His fourth guest, Mrs Marjorie Merrigold of Lansdown Hill, had
caught his eye by dabbing at her forehead with a lace-edged
handkerchief, a clear indication that she required attention.
“Thank you, Bello. The tea is very fine and I unexpectedly have a
thirst,” she explained.
“You should control your urges better, Marjorie,” commented Lady
Passmore, who liked to tell people what to do and especially Mrs
Merrigold in whose company she was habitually seen.
Their host, a long-limbed and elegant man and every bit as
handsome as his famous ancestor, was as ever impeccably dressed in
the latest fashion: a finely tailored charcoal grey morning coat with light
trousers over a white linen shirt and single-breasted waistcoat. Around
the collar of his thin neck Bello had tied an ascot-striped cravat knotted
into a bow-tie as if on one of the grand tours of Italy that he so enjoyed
and during which he had earned his sobriquet. He rose from his chair
and refreshed the ladies’ cups. Not a drop was spilt.
“And a slice of cake, perhaps,” he further offered. “Or a petite
madeleine? The madeleines are quite superb.”
“Should I?” said Mrs Merrigold, reaching out a hand.
Lady Passmore laughed.
“Whether you should or should not is immaterial. We all know you
will, Marjorie.”
“It’s true, I can’t resist. I will have a madeleine,” said Mrs Merrigold.
“That’s most kind. Somewhere in this house there is an excellent cook.”
Bello passed around a Frankenthal plate on which twenty perfect
scallop-shaped sponge madeleines had been arranged. On reaching
Miss Timsbury, he paused and then smiled.
“And for you, young Miss Timsbury?” he asked. “It’s such a delight
that you have come today, your first occasion here and one I trust you
will remember fondly. I consider four to be the perfect number of guests
and the indisposition of our dear friend Mrs Haig Thomas this
afternoon, engaged on a matter of some importance no doubt, upset the
equilibrium of the day. With your presence, it has most assuredly
returned. Please take a madeleine. For such a small treat, they offer great
sustenance.”
The alabaster skin of Miss Timsbury had developed a tinge of pink
that he took for mild embarrassment and contrasted nicely with the
powder blue of the high-ceilinged walls. She was not as timid, however,
as her name or appearance might half-suggest.
“No, thank you,” she replied demurely but then with gathering
confidence continued, “Your tale is sustenance enough. I find it quite
enthralling and desire to know more.”
“Excellent,” he declared, waving a hand aloft as if in triumph, “A
yearning for knowledge! Prepare yourselves, ladies, and I will continue.

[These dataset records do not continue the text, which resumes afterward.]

(* ===== verification/Prelude.v ===== *)
(** * pyrycode: a verification library (root)

    [pyry] is a daemon that supervises sessions of a coding agent and lets
    paired phones talk to them. A phone's message reaches the daemon through
    the relay, waits in its conversation's queue, is written to the session of
    that conversation, whose process the session's lifecycle starts and stops,
    and what is said is kept in the conversation's log, from which phones read
    it back. Tools the agent wants to run are parked until the operator
    approves them; files are uploaded in chunks.

    ** The parts, and where they are

    - The inbound queue, [internal/msgqueue]. [MsgQueue]: the state of
      [queue.go] and [lifecycle.go] and every critical section under [q.mu] as
      a function on it; messages point into a store of lifecycle records, since
      copies share one. [MsgQueueSystem]: the drain goroutines, deliveries,
      notifications and callers as threads whose steps interleave at every
      unlock. [MsgQueueInv], [MsgQueueSafety], [MsgQueueDrain],
      [MsgQueueCommit], [MsgQueueLedger], [MsgQueueOrder]: its invariants.
      [MsgQueueProps]: a message is notified of one end and, but for writes
      that the shutdown leaves queued, written at most once, is in one place, a
      conversation has one drain and no message is left without one, and order
      is kept but for a failed delivery put back.
    - The conversation registry, [internal/conversations]. [Conversations]:
      [registry.go], [archive.go], [sweep.go], [conversation.go], [id.go], and
      the rows that the daemon creates and edits with it.
      [ConversationsProps]: the well-formedness every operation keeps and how
      many promoted rows can share a name, what is persisted when it fails, the
      round trip through the file, the sweep.
    - Paired devices, [internal/devices]. [Devices]: the registry, token
      validation, the binding to a static key, the reload from disk and the
      lock between processes. [DevicesProps]: who is admitted, that a bound key
      stays, what a reload reconciles, that waiting for the lock ends.
    - Replacing a file, [AtomicFile]: the sequence the registries and the
      uploads share, with a failure at any stage, that of removing the
      temporary included.
    - The conversation log, [internal/history]. [History]: cursors, segment
      files, appends and pages ([cursor.go], [segment.go], [log.go]);
      [HistoryRead]: lookups through their two caches, the forward reader and
      [Sync] ([lookup.go], [lookup_cache.go], [forward.go], [sync.go]).
      [HistoryProps]: cursors and names round-trip, and paging backwards yields
      each entry once. [HistoryAppend]: the store refines a list of numbered
      entries, with writes failing or cut short anywhere. [HistoryLookup],
      [HistoryLookupInv], [HistoryLookupProps]: lookups are exact, whatever the
      caches hold. [HistoryForward], [HistoryForwardProps]: the forward reader
      delivers each entry once, beside any other calls. [HistorySync]: what a
      sync makes durable.
    - Uploads, [internal/attachments]. [Attachments]: admission, the
      accumulator of chunks, the registry of transfers, file names and storage.
      [AttachmentsProps]: a stored name is one safe path component, memory is
      bounded, what is stored is what was declared, in any order of chunks.
    - Pending approvals, [internal/permbridge]. [Permbridge]: the offers parsed
      from a batch, and the registry with its timers, cut at every unlock.
      [PermbridgeInv], [PermbridgeProps]: one verdict, denied unless resolved,
      by its deadline; the parser against its specification.
    - Session lifecycles, [internal/sessions]. [Sessions]: the goroutine that
      alternates between active and evicted ([session.go]), and the pool's
      activation under a cap, removal and minting ([pool.go],
      [pool_remove.go], [pool_mint.go]), cut at every lock, channel operation
      and call out. [SessionsInv]: the invariant. [SessionsProps]: channels
      keep their promises and no wakeup is lost. [SessionsCap]: the cap on the
      registered sessions, and by how much removals exceed it, while no caller
      gives up. Its module [SessionsEdges]: five runs outside the promises. The module
      [SessionsRuns] of [SessionsInv]: the runs used as examples.
    - Threads, [internal/thread]: what a conversation shows, kept by a worker
      per conversation, asked for in windows, pages and updates.
      [ThreadIndex]: the persistent balanced trees and the index of nine of
      them that a publication replaces ([query_tree.go], [compact_queries.go],
      [child_headers.go]). [ThreadQuery]: every query up to the items it
      chooses ([queries.go], [catch_up.go], [child_pages.go],
      [compact_queries.go], [compact_intervals.go]). [ThreadStore]: a worker's
      first index, its publications, the changes it retains, and the store's
      critical sections ([store.go], [store_resume.go],
      [observations_store.go]). [ThreadTree]: the trees are balanced search
      trees that hold a sorted list. [ThreadIndexInv], [ThreadAdvance],
      [ThreadActivity], [ThreadPublish]: the index is exact for a map of rows,
      and a publication keeps it so and stamps what is above a change;
      [ThreadInit]: so is the first one. [ThreadPages], [ThreadWindows],
      [ThreadChildren]: pages chained give every row once. [ThreadSync],
      [ThreadCatchUp]: what a client has, patched with an answer, is what the
      later publication has. [ThreadFeed]: the feed of changes has no gaps.
      [ThreadStoreInv]: what is shown is exact in every state the store can
      reach. [ThreadWitness]: a conversation followed, as the example of all.
    - The supervised stream, [internal/streamsup]: the process that runs the
      agent, its restarts, and the gates before a turn. [StreamArgs]: the
      arguments and the environment of a spawn ([runner_spawn.go],
      [envelope.go]). [StreamRunner]: the fields under each of the runner's
      locks with the sections on them, the posture gate, the restart ladder
      ([runner.go], [runner_turns.go], [runner_control.go], [posture_gate.go],
      [backoff.go], [crash_loop.go], [state.go]). [StreamSystem]: [Run]'s loop,
      restarts, the frame that starts a new session
      ([cmd/pyry/new_session_starter.go]), user turns and changes of the
      permission mode as threads, with the child, the parser and the pool.
      [StreamInv]: numbering and the one frame at a time. [StreamRotation]:
      turns go to no child that a rotation replaces, nor to one bound when a
      teardown was armed. [StreamRestart]: no
      restart is lost. [StreamPosture]: no turn before the child has confirmed
      its permission mode. [StreamBackoff]: the delays and crash episodes of a
      sequence of exits. The module [StreamEdges] of
      [StreamWitness]: runs outside these promises.
      [StreamWatchdog], [StreamWatchdogProps]: [watchdog.go], each stall
      signalled once, in time. [StreamWitness]: the runs used as examples.
    - Relay sessions, [internal/relay]: the encrypted sessions phones speak to
      the daemon over. [RelayQueue]: the bounded queue of a session's output
      ([v2session_modal.go]). [RelayQueueProps]: what it gives up under
      pressure, in which order the rest comes, and what latches its overflow. [RelayHello]: a phone's
      first message, its version ([protocol/client_version.go]), the
      capabilities granted and whether it is admitted
      ([v2session_handshake.go]). [RelayVersions]: the one way to write a
      version. [RelayHelloProps]: who is admitted, and that a pairing is one
      phone's.
      [RelayLive]: how a reading of a conversation's live state reaches a
      phone, by the drain of the queues or from a fresh session's snapshot
      ([v2session_livestate.go], [v2session_push.go], the admission of
      [v2session_hosted.go]), as programs of the manager's goroutine in which
      producers run at every lock; what the lane and the conversation's
      registry answer is the environment's. [RelayLiveOrder]: what it is for
      readings to be in order, and what a phone then shows. [RelayLiveProps]:
      every session's are.
    - The connection to the relay, [internal/transport/wssclient.go].
      [TransportConnect]: what is let through of an error, the waits, and the
      loop that dials and serves, with what it meets as its input.
      [TransportConnectProps]: how long a conflict is borne with.
      [Transport]: sends, receives, the goroutines of a socket, [serve],
      closing and dropping as one step function, cut at every lock, channel
      operation and call out. [TransportLife]: one socket is served at a time
      and its goroutines end with it. [TransportSends]: the invariant of the
      sends. [TransportWaits], with its module [TransportWind]: what is waited
      for comes, and how. [TransportProps], with its module
      [TransportReceives]: what senders and receivers are promised.
    - Self-update, [internal/update]. [Update]: versions and which release may
      be installed unasked.
    - [Utf8], [Strconv]: what the code uses of Go's strings, [strconv], [fmt]
      and base64. This file: integers, durations, instants, Go's slices and
      stable sort, automation.

    ** How the code is read

    A method under a mutex is a function from the state to the state and its
    results, error paths included. Where several goroutines meet, a state
    holds their program points and a step is one critical section, channel
    operation or call out; theorems quantify over all lists of steps, so over
    all interleavings, or are by induction on the step relation. The order a Go
    map is walked in, the clock, what the file system answers, and which ready
    case a [select] takes are inputs of the step that meets them. [int] and
    [int64] arithmetic wraps as [i64] says wherever the operands are not
    bounded by the code; instants are nanoseconds, so a duration's saturation
    ([Sub], [Round]) is kept. A buffered channel of one is a boolean; a channel
    that is closed and replaced is a number, with the set of those closed. What
    is only noted for the theorems, the event [EvLeft] of the queue and the
    record [ghost] of the stream, no step reads.

    In the transport client a context derived from another is done after it, at
    once or any time later; a socket's answers are acts of the environment, and
    [own] of [TransportWind] says which acts are the client's own.

    The relay's manager asks its environment by number, so its runs are
    functions of the answers, and theorems quantify over these.

    JSON encoding, hashing and the cost the cache assigns to a segment are
    parameters, with what is used of them as hypotheses of the theorems; each
    such theorem is applied to concrete functions by its witness.

    ** Fuel

    [decode_lines] takes the length of the data and consumes a byte or more a
    turn; [truncateToBytes] takes the length of the name and drops a byte or
    more a turn; the binary searches and the chunking take the length of the
    list. More fuel changes nothing ([decode_lines_fuel]) or the lemma on the
    loop assumes no more than what it is given ([search_loop_spec],
    [chunks_spec], [answer_loop_spec], [walk_spec]). In a thread's index
    [ancestors] marks a row more each turn and takes one turn more than there
    are rows ([mark_spec]); [activity_loop] takes each dirty row from its stack
    once ([activity_loop_spec]); [parents_loop] goes over the items it has and
    adds a row not seen before ([parents_loop_spec]).

    ** Not modelled

    The processes, sockets, files of settings and prompts, and the wiring of
    [cmd/pyry]: I/O and calls in an order the models leave open. The relay's
    handlers, its ordered lane past admission, its rekeying, the parser of the agent's output,
    the bridge to phones, the registries of modals and questions, frame
    dispatch, the rest of the daemon's update of itself and model families: program logic
    that is not modelled here. Keys and the Noise handshake: cryptography of
    other libraries. Of the modelled packages: of [sessions], settings, prompts, the
    registry file, id rotation and dormant sessions; of [streamsup], the lines
    written to the agent and parsed from it, and how a query's answer finds its
    asker; its counters wrap at 2^64, and the theorems on its runs are about
    those of fewer than 2^64 - 1 steps ([reaches_by]); of [thread], the fold of
    the log's entries into items, their rendering and the checkpoints, so what
    a publication has of the fold is an input, with the fold's promises as
    hypotheses ([capture_ok], [change_ok], [stamps]: parents are older than
    their children, ids are met once, a row changed since the last publication
    is touched since). That the index a publication replaces stays as it was
    for those who still read it is taken for granted by functions. *)
From Stdlib Require Import ZArith Lia.
From stdpp Require Import prelude gmap strings list sorting.
(* ===== verification/MsgQueueInv.v ===== *)
(** * Invariants of the interleaved message queue

    Reachable states of [MsgQueueSystem]: where messages may occur, who owns a
    terminal notification, who drains a conversation, and what a claimed head
    excludes. *)
From stdpp Require Import prelude gmap strings list.
From S2P Require Import Prelude MsgQueue MsgQueueSystem.

Module MsgQueueInv.
Import MsgQueue MsgQueueSystem.

Local Open Scope Z_scope.

(** ** Reading a state *)

Definition items (q : Queue) (c : string) : list queued := cq_items (conv q c).
Definition draining (q : Queue) (c : string) : bool := cq_draining (conv q c).
Definition committing (q : Queue) (c : string) : bool := cq_committing (conv q c).

Definition tconv (t : thread) : string :=
  match t with TDrain c _ _ _ _ | TCall c _ _ => c end.

Definition action_msgs (a : action) : list queued :=
  match a with ATerminal m => [m] | _ => [] end.

Definition pc_msgs (t : thread) : list queued :=
  match t with
  | TDrain _ _ _ _ (DDeliver m _ _ | DSettle m _ _ | DFailed m _ | DGiveUp m _ _) => [m]
  | TCall _ _ (EAccept m | EAcceptLocked m | SCall m | SResolve m | SReinsert m) => [m]
  | _ => []
  end.

Definition acts_of (t : thread) : list action :=
  match t with TDrain _ _ _ acts _ | TCall _ acts _ => acts end.

(** Every message a thread holds. *)
Definition tmsgs (t : thread) : list queued :=
  (acts_of t ≫= action_msgs) ++ pc_msgs t.

Lemma conv_put c c' x q :
  conv (put_conv c x q) c' = if decide (c = c') then x else conv q c'.
Proof.
  unfold conv, put_conv; simpl. case_decide; subst; simplify_map_eq; done.
Qed.

Lemma conv_put_eq c x q : conv (put_conv c x q) c = x.
Proof. rewrite conv_put. by case_decide. Qed.

Lemma conv_put_ne c c' x q : c <> c' -> conv (put_conv c x q) c' = conv q c'.
Proof. intros. rewrite conv_put. by case_decide. Qed.

Lemma conv_upd_lifecycle f m q c : conv (upd_lifecycle f m q) c = conv q c.
Proof. done. Qed.

Lemma conv_lookup q c x : q_convs q !! c = Some x -> conv q c = x.
Proof. unfold conv. by intros ->. Qed.

Lemma conv_resolve m o b q c : conv (fst (resolveLocked m o b q)) c = conv q c.
Proof. unfold resolveLocked. by case_match. Qed.

Lemma heap_resolve m o b q : length (q_heap (fst (resolveLocked m o b q))) = length (q_heap q).
Proof. unfold resolveLocked. case_match; simpl; [done|]. by rewrite length_alter. Qed.

(** The items a [takeable] message leaves behind. *)
Lemma takeable_spec id n c q idx m :
  takeable id n c q = Some (idx, m) ->
  cq_items c !! idx = Some m /\ m_id m = id /\ (idx = 0%nat -> cq_committing c = false).
Proof.
  unfold takeable. intros H. repeat (case_match; simplify_eq/=).
  match goal with H : IndexFunc _ _ = Some _ |- _ => apply IndexFunc_Some in H as [(y & Hy & Hp) _] end.
  match goal with H : (_ || _)%bool = false |- _ => apply orb_false_iff in H as [H' _] end.
  unfold has_id in Hp. reflect_bools. simplify_eq.
  split; [done|]. split; [done|]. intros ->. exact H'.
Qed.

Lemma spawn_items c x q y b :
  maybeSpawnDrainLocked c x q = (y, b) ->
  cq_items y = cq_items x /\ cq_committing y = cq_committing x
  /\ cq_nextID y = cq_nextID x /\ cq_accepting y = cq_accepting x
  /\ Nat.b2n (cq_draining y) = (Nat.b2n (cq_draining x) + Nat.b2n b)%nat.
Proof.
  unfold maybeSpawnDrainLocked. case_match; intros [= <- <-]; simpl.
  - repeat split; lia.
  - apply orb_false_iff in H as [H _]. apply orb_false_iff in H as [_ ->]. done.
Qed.

Lemma advance_spec id x y b :
  advanceLocked id x = (y, b) ->
  cq_committing y = cq_committing x /\ cq_draining y = cq_draining x
  /\ cq_nextID y = cq_nextID x /\ cq_headTaken y = cq_headTaken x
  /\ ((b = false /\ y = x /\ forall m r, cq_items x = m :: r -> m_id m <> id)
      \/ (b = true /\ exists m, m_id m = id /\ cq_items x = m :: cq_items y)).
Proof.
  unfold advanceLocked. repeat case_match; intros [= <- <-]; simpl; repeat split; auto.
  - right. split; [done|]. reflect_bools. eauto.
  - left. repeat split; auto. intros ? ? [= <- <-]. by reflect_bools.
Qed.

(** ** Lifecycle flags, by location *)

Definition accepted (q : Queue) (l : nat) : bool :=
  match q_heap q !! l with Some lc => lc_accepted lc | None => false end.
Definition outcome (q : Queue) (l : nat) : option TerminalOutcome :=
  q_heap q !! l ≫= lc_outcome.
Definition removed (q : Queue) (l : nat) : bool :=
  match q_heap q !! l with Some lc => lc_removed lc | None => false end.
Definition resolved (q : Queue) (l : nat) : bool := bool_decide (outcome q l <> None).

(** One notification is owed once a message is both accepted and resolved. *)
Definition target (q : Queue) (l : nat) : nat := Nat.b2n (accepted q l && resolved q l).

(** An update that touches neither flag nor outcome. *)
Definition quiet (f : messageLifecycle -> messageLifecycle) : Prop :=
  forall x, lc_accepted (f x) = lc_accepted x /\ lc_outcome (f x) = lc_outcome x.

Lemma quiet_attempt b : quiet (with_attempt b).
Proof. done. Qed.
Lemma quiet_removed : quiet with_removed.
Proof. done. Qed.
Lemma quiet_itemID n : quiet (with_itemID n).
Proof. done. Qed.
#[local] Hint Resolve quiet_attempt quiet_removed quiet_itemID : core.

Lemma upd_quiet f m q l :
  quiet f ->
  accepted (upd_lifecycle f m q) l = accepted q l
  /\ outcome (upd_lifecycle f m q) l = outcome q l.
Proof.
  intros Hf. unfold accepted, outcome, upd_lifecycle; simpl.
  rewrite list_lookup_alter. case_decide; [|done]. subst.
  destruct (q_heap q !! m_lifecycle m) as [x|]; [|done]. simpl. by destruct (Hf x).
Qed.

Lemma removed_upd f m q l :
  (forall x, lc_removed (f x) = lc_removed x) ->
  removed (upd_lifecycle f m q) l = removed q l.
Proof.
  intros Hf. unfold removed, upd_lifecycle; simpl. rewrite list_lookup_alter.
  case_decide; [|done]. subst. destruct (q_heap q !! m_lifecycle m); [|done]. simpl. by rewrite Hf.
Qed.

Lemma flags_put c x q l :
  accepted (put_conv c x q) l = accepted q l /\ outcome (put_conv c x q) l = outcome q l
  /\ removed (put_conv c x q) l = removed q l.
Proof. done. Qed.

Lemma lifecycle_outcome q m :
  (m_lifecycle m < length (q_heap q))%nat -> lc_outcome (lifecycle q m) = outcome q (m_lifecycle m).
Proof.
  intros Hl. unfold lifecycle, outcome.
  by destruct (lookup_lt_is_Some_2 (q_heap q) (m_lifecycle m) Hl) as [x ->].
Qed.

Lemma lifecycle_accepted q m : lc_accepted (lifecycle q m) = accepted q (m_lifecycle m).
Proof. unfold lifecycle, accepted. by destruct (q_heap q !! m_lifecycle m). Qed.

Lemma lifecycle_removed q m : lc_removed (lifecycle q m) = removed q (m_lifecycle m).
Proof. unfold lifecycle, removed. by destruct (q_heap q !! m_lifecycle m). Qed.

(** [resolveLocked] claims an outcome at most once, and its caller owns the
    notification exactly when the message was already accepted. *)
Lemma resolve_spec m o b q q' obs :
  (m_lifecycle m < length (q_heap q))%nat ->
  resolveLocked m o b q = (q', obs) ->
  (forall l, accepted q' l = accepted q l)
  /\ (forall l, removed q' l = removed q l)
  /\ (forall l, l <> m_lifecycle m -> outcome q' l = outcome q l)
  /\ outcome q' (m_lifecycle m) =
       (if decide (outcome q (m_lifecycle m) = None) then Some o else outcome q (m_lifecycle m))
  /\ (forall l, target q' l = target q l + if decide (l = m_lifecycle m) then Nat.b2n obs else 0)%nat.
Proof.
  intros Hl. unfold resolveLocked.
  destruct (lookup_lt_is_Some_2 (q_heap q) (m_lifecycle m) Hl) as [x Hx].
  assert (lifecycle q m = x) as -> by (unfold lifecycle; by rewrite Hx).
  assert (outcome q (m_lifecycle m) = lc_outcome x) as Ho by (unfold outcome; by rewrite Hx).
  destruct (lc_outcome x) as [o'|] eqn:Hox; intros [= <- <-].
  - repeat split; try done; intros.
    + rewrite Ho. by case_decide.
    + case_decide; simpl; lia.
  - assert (forall l, accepted (upd_lifecycle (with_outcome o b) m q) l = accepted q l) as Hacc.
    { intros l. unfold accepted, upd_lifecycle; simpl. rewrite list_lookup_alter.
      case_decide; [|done]. subst. by rewrite Hx. }
    assert (forall l, l <> m_lifecycle m ->
              outcome (upd_lifecycle (with_outcome o b) m q) l = outcome q l) as Hne.
    { intros l Hne. unfold outcome, upd_lifecycle; simpl. by rewrite list_lookup_alter_ne. }
    assert (outcome (upd_lifecycle (with_outcome o b) m q) (m_lifecycle m) = Some o) as Heq.
    { unfold outcome, upd_lifecycle; simpl. by rewrite list_lookup_alter_eq, Hx. }
    split; [done|]. split; [by intros; apply removed_upd|]. split; [done|].
    split; [rewrite Ho; by case_decide|].
    intros l. unfold target, resolved. rewrite Hacc. case_decide; subst.
    + rewrite Heq, Ho. unfold accepted. rewrite Hx.
      by destruct (lc_accepted x).
    + rewrite Hne by done. lia.
Qed.

(** ** What each critical section does to the conversation it locks *)

Definition frame (c : string) (q q' : Queue) : Prop :=
  (forall c', c' <> c -> conv q' c' = conv q c')
  /\ length (q_heap q') = length (q_heap q)
  /\ q_started q' = q_started q /\ q_closed q' = q_closed q.

(** Flags of every message unchanged. *)
Definition quiet_step (q q' : Queue) : Prop :=
  forall l, accepted q' l = accepted q l /\ outcome q' l = outcome q l
            /\ removed q' l = removed q l.

Lemma quiet_target q q' l : quiet_step q q' -> target q' l = target q l.
Proof. intros H. unfold target, resolved. by destruct (H l) as (-> & -> & _). Qed.

Lemma quiet_upd f m q :
  quiet f -> (forall x, lc_removed (f x) = lc_removed x) -> quiet_step q (upd_lifecycle f m q).
Proof.
  intros Hf Hr l. destruct (upd_quiet f m q l Hf) as [-> ->]. by rewrite removed_upd.
Qed.

Lemma frame_resolve m o b c q : frame c q (fst (resolveLocked m o b q)).
Proof.
  repeat split; [intros; by rewrite conv_resolve|by rewrite heap_resolve|..];
    unfold resolveLocked; by case_match.
Qed.

Lemma commitGate_spec c id q q' ok :
  commitGate c id q = (q', ok) ->
  frame c q q' /\ q_heap q' = q_heap q /\ items q' c = items q c
  /\ draining q' c = draining q c /\ cq_nextID (conv q' c) = cq_nextID (conv q c)
  /\ (ok = true -> committing q' c = true /\ exists m r, items q c = m :: r /\ m_id m = id)
  /\ (ok = false -> q' = q).
Proof.
  unfold commitGate, items, draining, committing.
  destruct (q_convs q !! c) as [x|] eqn:Hx; [|intros [= <- <-]; done].
  rewrite (conv_lookup _ _ _ Hx).
  destruct (cq_items x) as [|m r] eqn:Hi; [intros [= <- <-]; rewrite (conv_lookup _ _ _ Hx); done|].
  case_match; intros [= <- <-]; rewrite ?conv_put_eq, ?(conv_lookup _ _ _ Hx); simpl.
  - repeat split; try done; [intros; by apply conv_put_ne|].
    reflect_bools. eauto.
  - done.
Qed.

Lemma drain_peek_None c q q' :
  drain_peek c q = (q', None) ->
  frame c q q' /\ q_heap q' = q_heap q /\ items q c = [] /\ items q' c = []
  /\ draining q' c = false /\ cq_nextID (conv q' c) = cq_nextID (conv q c)
  /\ committing q' c = committing q c.
Proof.
  unfold drain_peek, items, draining, committing. destruct (cq_items (conv q c)) eqn:Hi; intros [= <-].
  rewrite conv_put_eq; simpl. repeat split; try done; intros; by apply conv_put_ne.
Qed.

Lemma drain_peek_Some c q q' h att :
  drain_peek c q = (q', Some (h, att)) ->
  frame c q q' /\ quiet_step q q' /\ (exists r, items q c = h :: r) /\ items q' c = items q c
  /\ draining q' c = draining q c /\ cq_nextID (conv q' c) = cq_nextID (conv q c)
  /\ committing q' c = false.
Proof.
  unfold drain_peek, items, draining, committing.
  destruct (cq_items (conv q c)) as [|m r] eqn:Hi; intros [= <- -> <-].
  match goal with |- frame _ _ ?q1 /\ _ =>
    set (qq := q1);
    assert (qq = MkQueue (q_convs qq) (q_started q) (q_closed q)
                   (q_heap (upd_lifecycle (with_attempt true) h q)) (S (q_attempts q))) as E by done
  end.
  assert (conv qq c = set_headTaken false (set_deliverCancel (Some (q_attempts q))
             (set_committing false (conv q c)))) as Hc by apply conv_put_eq.
  rewrite Hc; simpl. repeat split; try done.
  - intros c' Hne. by apply (conv_put_ne c c' _ (upd_lifecycle (with_attempt true) h q)).
  - simpl. by rewrite length_alter.
  - by apply upd_quiet.
  - by apply upd_quiet.
  - by apply removed_upd.
  - eauto.
Qed.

Let the tea provide you the courage of an empire and the madeleines
the strength of er… something really strong.
“But I digress. There was I entering the bishop’s bedroom, a portion
of pie in one hand and a bottle of Armagnac in t’other. And there’s old
Georgie Law propped up in bed dressed in his finest ecclesiastical
nightgown – red satin no less – with the creature Horace on his lap.
Beside them on the bed is a saucer in which there’s a puddle of Horace’s
favourite tipple, namely a tincture of warm milk and Armagnac.
“Hence the gift of the bottle, Phyllis. As always, I have a perfectly
innocent explanation to ease your suspicious mind...”
He could only hope that she would find the explanation of his new
companion similarly innocent.
1.
My great uncle’s opening lines were clearly inspired by the
great novelist Anthony Burgess and his masterpiece Earthly Powers.
This dates the typed manuscript to circa 1980.
2.
George Law was Bishop of Bath & Wells in 1840. He
oversaw the removal of ramshackle buildings around Bath Abbey,
although this was in the 1820s and 1830s, so Great Uncle William is a
couple of decades out in his telling.
3.
I can find no evidence for Horace the cat existing. However,
Horace Walpole, son of Prime Minister Robert Walpole, was for real.
He entered into a childless marriage and was certainly gay. He and
his circle of effeminate friends were noted “finger twirlers”.